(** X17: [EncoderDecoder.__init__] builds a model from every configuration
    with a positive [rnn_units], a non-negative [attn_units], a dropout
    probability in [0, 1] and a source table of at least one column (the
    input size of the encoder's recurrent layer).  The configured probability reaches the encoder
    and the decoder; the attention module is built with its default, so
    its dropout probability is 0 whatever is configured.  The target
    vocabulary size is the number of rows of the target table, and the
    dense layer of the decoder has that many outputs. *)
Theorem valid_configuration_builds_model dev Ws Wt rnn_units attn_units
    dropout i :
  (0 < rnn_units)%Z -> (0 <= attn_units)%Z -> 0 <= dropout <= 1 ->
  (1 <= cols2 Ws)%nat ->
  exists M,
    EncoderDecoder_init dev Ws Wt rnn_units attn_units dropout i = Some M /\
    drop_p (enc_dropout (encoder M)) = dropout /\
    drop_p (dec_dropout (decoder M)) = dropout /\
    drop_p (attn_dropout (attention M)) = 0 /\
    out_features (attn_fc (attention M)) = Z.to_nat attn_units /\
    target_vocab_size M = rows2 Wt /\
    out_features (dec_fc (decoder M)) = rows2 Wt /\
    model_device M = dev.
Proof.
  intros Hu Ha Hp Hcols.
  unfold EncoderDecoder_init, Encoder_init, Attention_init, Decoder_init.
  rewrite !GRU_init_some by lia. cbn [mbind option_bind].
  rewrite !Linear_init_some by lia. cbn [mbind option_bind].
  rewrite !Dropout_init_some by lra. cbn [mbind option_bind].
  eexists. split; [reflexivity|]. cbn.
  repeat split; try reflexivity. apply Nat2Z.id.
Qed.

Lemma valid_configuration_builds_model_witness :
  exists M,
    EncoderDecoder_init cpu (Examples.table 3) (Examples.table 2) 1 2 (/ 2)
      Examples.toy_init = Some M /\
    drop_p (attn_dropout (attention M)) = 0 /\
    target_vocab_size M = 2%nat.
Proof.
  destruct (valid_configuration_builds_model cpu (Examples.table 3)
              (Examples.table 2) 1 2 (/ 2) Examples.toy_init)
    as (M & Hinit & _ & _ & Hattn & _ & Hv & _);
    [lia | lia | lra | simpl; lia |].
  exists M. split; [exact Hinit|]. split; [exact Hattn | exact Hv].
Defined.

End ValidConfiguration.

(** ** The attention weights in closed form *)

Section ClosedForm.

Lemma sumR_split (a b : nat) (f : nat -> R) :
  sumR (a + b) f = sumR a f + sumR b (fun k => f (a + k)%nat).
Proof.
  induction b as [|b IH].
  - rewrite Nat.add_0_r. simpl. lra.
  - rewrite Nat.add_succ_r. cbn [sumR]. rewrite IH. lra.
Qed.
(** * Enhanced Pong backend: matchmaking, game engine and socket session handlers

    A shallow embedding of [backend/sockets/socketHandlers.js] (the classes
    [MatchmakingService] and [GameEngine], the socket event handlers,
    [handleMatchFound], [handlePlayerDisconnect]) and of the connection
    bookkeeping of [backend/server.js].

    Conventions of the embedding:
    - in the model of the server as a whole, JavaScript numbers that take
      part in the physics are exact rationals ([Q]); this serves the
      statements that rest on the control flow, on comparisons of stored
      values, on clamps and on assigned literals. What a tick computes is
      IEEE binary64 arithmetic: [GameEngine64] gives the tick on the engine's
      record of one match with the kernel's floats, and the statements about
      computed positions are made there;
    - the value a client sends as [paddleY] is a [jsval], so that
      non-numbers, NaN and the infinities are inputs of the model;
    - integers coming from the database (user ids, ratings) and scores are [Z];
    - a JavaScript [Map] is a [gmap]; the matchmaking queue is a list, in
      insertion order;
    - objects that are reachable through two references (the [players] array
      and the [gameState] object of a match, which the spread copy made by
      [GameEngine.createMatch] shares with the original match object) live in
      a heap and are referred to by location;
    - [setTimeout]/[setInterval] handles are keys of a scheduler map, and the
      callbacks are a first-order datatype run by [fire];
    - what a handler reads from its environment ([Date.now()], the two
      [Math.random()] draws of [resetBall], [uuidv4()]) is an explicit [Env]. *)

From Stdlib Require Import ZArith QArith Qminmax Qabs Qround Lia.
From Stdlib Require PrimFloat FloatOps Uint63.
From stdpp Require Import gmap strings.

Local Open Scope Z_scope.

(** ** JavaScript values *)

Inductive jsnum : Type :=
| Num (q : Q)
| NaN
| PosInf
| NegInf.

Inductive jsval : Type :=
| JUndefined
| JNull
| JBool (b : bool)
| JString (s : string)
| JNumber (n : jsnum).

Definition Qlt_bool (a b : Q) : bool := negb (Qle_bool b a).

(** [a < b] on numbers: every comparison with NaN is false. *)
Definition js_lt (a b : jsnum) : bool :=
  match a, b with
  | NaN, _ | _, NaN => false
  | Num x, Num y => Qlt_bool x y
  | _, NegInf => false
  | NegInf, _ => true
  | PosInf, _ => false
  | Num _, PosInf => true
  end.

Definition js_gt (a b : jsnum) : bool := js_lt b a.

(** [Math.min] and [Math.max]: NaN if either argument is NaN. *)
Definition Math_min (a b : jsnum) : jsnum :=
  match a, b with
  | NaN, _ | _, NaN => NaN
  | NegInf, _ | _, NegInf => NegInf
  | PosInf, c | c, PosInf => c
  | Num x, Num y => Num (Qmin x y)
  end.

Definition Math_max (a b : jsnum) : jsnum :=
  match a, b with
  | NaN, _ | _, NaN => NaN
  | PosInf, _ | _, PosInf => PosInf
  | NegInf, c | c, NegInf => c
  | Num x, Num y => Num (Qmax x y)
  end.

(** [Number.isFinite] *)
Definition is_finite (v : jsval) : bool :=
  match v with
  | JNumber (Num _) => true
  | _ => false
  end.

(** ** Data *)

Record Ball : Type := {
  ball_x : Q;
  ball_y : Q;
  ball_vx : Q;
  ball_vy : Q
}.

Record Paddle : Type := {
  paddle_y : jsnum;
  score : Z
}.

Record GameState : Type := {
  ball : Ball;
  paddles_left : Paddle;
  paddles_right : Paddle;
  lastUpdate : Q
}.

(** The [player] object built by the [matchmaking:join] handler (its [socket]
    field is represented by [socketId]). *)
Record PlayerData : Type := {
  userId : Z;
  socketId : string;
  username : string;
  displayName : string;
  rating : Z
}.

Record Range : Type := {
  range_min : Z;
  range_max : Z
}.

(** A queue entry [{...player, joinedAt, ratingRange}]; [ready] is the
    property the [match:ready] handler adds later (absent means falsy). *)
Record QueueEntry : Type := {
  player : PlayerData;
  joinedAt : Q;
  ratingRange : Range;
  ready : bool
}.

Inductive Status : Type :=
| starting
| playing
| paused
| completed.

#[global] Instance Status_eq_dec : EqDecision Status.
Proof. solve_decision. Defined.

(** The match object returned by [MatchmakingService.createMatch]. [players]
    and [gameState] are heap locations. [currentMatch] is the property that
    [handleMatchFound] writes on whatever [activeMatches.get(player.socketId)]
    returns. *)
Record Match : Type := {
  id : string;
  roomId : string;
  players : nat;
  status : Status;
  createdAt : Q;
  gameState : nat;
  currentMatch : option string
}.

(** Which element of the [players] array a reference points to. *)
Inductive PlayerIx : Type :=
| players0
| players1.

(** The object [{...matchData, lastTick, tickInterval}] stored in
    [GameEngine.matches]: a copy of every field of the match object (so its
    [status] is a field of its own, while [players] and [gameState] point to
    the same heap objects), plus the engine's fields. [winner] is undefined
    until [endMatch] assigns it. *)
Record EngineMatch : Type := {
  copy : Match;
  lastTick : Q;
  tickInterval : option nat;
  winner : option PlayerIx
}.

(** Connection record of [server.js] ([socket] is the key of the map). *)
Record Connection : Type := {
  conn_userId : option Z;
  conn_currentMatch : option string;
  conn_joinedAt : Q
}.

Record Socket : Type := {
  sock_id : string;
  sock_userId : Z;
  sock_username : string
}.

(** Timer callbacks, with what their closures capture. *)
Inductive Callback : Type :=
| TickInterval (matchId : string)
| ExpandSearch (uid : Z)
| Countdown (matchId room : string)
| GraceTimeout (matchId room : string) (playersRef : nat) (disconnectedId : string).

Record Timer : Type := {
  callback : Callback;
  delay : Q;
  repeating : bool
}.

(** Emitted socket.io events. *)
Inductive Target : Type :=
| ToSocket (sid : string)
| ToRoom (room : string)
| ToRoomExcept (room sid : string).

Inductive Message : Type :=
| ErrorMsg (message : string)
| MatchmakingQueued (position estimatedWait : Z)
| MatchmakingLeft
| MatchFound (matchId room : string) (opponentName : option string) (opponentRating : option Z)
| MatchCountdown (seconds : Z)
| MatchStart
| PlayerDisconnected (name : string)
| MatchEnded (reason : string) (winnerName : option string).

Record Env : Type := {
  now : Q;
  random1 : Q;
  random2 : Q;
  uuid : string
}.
════════════════════
**What is being asked**
Keeping every character as it is, restate the lines above that run from the line with "Record PlayerData : Type" through the line with "player : PlayerData;", both included, and nothing else.

**Written solution**
Record PlayerData : Type := {
  userId : Z;
  socketId : string;
  username : string;
  displayName : string;
  rating : Z
}.

Record Range : Type := {
  range_min : Z;
  range_max : Z
}.

(** A queue entry [{...player, joinedAt, ratingRange}]; [ready] is the
    property the [match:ready] handler adds later (absent means falsy). *)
Record QueueEntry : Type := {
  player : PlayerData;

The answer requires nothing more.